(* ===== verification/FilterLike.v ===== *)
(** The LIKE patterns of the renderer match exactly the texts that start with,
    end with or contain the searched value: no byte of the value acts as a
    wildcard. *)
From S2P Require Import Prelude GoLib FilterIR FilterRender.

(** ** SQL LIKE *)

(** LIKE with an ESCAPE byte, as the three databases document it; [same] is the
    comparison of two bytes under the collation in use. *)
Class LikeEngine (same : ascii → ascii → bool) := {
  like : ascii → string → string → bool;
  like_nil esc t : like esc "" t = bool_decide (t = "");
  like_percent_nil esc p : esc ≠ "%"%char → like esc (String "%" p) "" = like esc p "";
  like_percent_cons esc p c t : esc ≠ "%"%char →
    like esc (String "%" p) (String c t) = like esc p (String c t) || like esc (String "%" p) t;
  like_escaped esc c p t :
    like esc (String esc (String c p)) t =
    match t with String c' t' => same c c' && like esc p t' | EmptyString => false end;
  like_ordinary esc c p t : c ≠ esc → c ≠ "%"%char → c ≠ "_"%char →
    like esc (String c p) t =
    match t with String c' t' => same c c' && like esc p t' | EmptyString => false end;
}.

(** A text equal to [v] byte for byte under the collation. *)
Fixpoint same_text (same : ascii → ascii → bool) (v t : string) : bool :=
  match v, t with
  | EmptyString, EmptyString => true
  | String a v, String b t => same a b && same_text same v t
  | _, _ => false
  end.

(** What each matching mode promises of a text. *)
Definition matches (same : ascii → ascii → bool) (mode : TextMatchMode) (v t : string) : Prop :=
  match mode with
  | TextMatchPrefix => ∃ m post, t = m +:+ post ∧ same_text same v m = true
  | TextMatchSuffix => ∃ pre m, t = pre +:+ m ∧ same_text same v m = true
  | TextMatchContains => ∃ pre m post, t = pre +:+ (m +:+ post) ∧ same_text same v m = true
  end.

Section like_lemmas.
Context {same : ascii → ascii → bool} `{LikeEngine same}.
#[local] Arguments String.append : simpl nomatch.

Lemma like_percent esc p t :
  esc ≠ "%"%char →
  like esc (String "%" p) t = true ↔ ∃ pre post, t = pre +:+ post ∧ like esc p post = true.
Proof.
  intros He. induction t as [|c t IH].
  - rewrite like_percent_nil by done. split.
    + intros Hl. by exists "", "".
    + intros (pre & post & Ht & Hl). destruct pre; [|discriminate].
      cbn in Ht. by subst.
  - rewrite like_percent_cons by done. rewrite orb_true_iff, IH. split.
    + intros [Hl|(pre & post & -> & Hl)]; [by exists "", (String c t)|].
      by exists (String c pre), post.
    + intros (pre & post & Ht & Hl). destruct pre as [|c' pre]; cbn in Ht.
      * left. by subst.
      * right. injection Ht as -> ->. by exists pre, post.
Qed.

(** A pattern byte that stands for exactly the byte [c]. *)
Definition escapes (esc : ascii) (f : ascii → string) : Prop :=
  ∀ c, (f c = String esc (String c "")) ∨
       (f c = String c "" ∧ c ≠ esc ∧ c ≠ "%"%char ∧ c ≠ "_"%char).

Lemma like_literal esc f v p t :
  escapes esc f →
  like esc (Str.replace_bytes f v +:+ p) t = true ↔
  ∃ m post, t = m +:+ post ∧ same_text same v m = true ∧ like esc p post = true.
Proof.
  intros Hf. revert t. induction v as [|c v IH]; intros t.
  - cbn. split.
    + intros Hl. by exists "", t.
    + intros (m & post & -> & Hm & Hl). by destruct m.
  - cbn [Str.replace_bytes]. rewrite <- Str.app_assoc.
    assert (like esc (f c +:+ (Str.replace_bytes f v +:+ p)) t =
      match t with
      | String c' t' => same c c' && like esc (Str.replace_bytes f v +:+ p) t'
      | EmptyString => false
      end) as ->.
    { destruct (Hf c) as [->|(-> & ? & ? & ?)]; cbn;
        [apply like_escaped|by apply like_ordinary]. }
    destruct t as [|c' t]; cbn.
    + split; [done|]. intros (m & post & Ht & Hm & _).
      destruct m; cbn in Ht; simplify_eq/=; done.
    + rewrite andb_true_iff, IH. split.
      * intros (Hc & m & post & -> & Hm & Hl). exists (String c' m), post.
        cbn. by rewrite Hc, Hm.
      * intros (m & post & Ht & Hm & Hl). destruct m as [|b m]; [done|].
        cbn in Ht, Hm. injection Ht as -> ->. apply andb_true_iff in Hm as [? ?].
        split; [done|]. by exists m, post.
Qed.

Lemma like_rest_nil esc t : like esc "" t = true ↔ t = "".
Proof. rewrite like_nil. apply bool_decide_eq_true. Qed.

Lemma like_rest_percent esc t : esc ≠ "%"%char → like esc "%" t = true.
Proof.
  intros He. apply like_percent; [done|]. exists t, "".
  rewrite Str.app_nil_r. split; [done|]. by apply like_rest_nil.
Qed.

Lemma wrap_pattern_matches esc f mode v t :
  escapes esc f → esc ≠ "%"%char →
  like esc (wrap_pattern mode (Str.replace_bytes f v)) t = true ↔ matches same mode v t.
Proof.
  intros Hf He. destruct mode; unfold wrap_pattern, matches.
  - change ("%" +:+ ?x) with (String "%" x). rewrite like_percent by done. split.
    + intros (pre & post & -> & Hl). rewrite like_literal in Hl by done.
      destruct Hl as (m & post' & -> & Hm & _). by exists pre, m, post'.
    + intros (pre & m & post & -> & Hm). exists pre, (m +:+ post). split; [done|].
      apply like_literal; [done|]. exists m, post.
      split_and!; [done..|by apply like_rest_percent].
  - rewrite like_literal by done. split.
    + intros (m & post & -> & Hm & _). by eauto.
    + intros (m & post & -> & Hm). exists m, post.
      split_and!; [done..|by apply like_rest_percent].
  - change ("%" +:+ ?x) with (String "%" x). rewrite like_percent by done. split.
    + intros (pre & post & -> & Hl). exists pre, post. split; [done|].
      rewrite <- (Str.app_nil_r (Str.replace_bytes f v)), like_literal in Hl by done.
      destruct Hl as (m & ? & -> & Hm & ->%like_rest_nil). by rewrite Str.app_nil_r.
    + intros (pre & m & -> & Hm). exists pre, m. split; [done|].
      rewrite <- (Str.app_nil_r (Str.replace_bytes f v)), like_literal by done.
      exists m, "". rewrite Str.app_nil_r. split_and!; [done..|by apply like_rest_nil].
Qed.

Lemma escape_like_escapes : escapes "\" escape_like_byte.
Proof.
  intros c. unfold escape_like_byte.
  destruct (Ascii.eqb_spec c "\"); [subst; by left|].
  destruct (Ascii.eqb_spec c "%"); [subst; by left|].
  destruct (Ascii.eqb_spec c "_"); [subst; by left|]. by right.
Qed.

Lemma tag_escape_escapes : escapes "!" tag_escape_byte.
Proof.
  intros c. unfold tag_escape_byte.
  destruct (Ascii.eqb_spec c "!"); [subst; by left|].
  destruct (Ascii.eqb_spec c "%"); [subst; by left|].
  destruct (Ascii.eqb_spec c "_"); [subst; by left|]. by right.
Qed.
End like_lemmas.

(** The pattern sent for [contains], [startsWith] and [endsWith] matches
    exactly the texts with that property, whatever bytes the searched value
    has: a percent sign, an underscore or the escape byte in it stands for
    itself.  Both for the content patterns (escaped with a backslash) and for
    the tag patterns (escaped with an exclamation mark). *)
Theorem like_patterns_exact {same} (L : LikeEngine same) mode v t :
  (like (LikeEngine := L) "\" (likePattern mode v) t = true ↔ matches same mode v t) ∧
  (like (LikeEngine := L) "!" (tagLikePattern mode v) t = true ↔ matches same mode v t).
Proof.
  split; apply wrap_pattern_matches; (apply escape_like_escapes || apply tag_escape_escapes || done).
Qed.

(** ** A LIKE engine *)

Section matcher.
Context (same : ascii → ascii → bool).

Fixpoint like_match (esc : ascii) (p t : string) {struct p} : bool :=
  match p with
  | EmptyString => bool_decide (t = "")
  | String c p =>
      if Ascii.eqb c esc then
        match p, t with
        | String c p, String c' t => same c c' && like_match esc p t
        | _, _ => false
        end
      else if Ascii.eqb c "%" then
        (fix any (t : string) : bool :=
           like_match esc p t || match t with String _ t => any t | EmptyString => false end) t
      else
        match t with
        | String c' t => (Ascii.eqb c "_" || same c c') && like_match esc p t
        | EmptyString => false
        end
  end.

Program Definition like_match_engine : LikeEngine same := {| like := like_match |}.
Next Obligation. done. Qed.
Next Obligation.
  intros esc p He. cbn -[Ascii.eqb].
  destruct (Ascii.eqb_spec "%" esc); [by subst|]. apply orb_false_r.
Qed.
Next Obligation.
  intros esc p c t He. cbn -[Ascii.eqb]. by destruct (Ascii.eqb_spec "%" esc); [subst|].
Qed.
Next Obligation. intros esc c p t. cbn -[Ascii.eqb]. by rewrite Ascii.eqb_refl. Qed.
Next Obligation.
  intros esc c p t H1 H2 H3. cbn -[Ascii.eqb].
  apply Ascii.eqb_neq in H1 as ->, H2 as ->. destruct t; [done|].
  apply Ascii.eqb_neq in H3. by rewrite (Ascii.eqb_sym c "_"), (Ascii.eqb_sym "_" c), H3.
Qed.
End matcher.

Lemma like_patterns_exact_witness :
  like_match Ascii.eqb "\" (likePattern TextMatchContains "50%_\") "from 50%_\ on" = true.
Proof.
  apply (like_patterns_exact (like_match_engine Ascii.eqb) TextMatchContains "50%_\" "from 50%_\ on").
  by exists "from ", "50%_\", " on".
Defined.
+--
**What you need to do:** Pick each line holding the word "texts" out of the data and copy it.

**Answer for the task:**
(** The LIKE patterns of the renderer match exactly the texts that start with,
    exactly the texts with that property, whatever bytes the searched value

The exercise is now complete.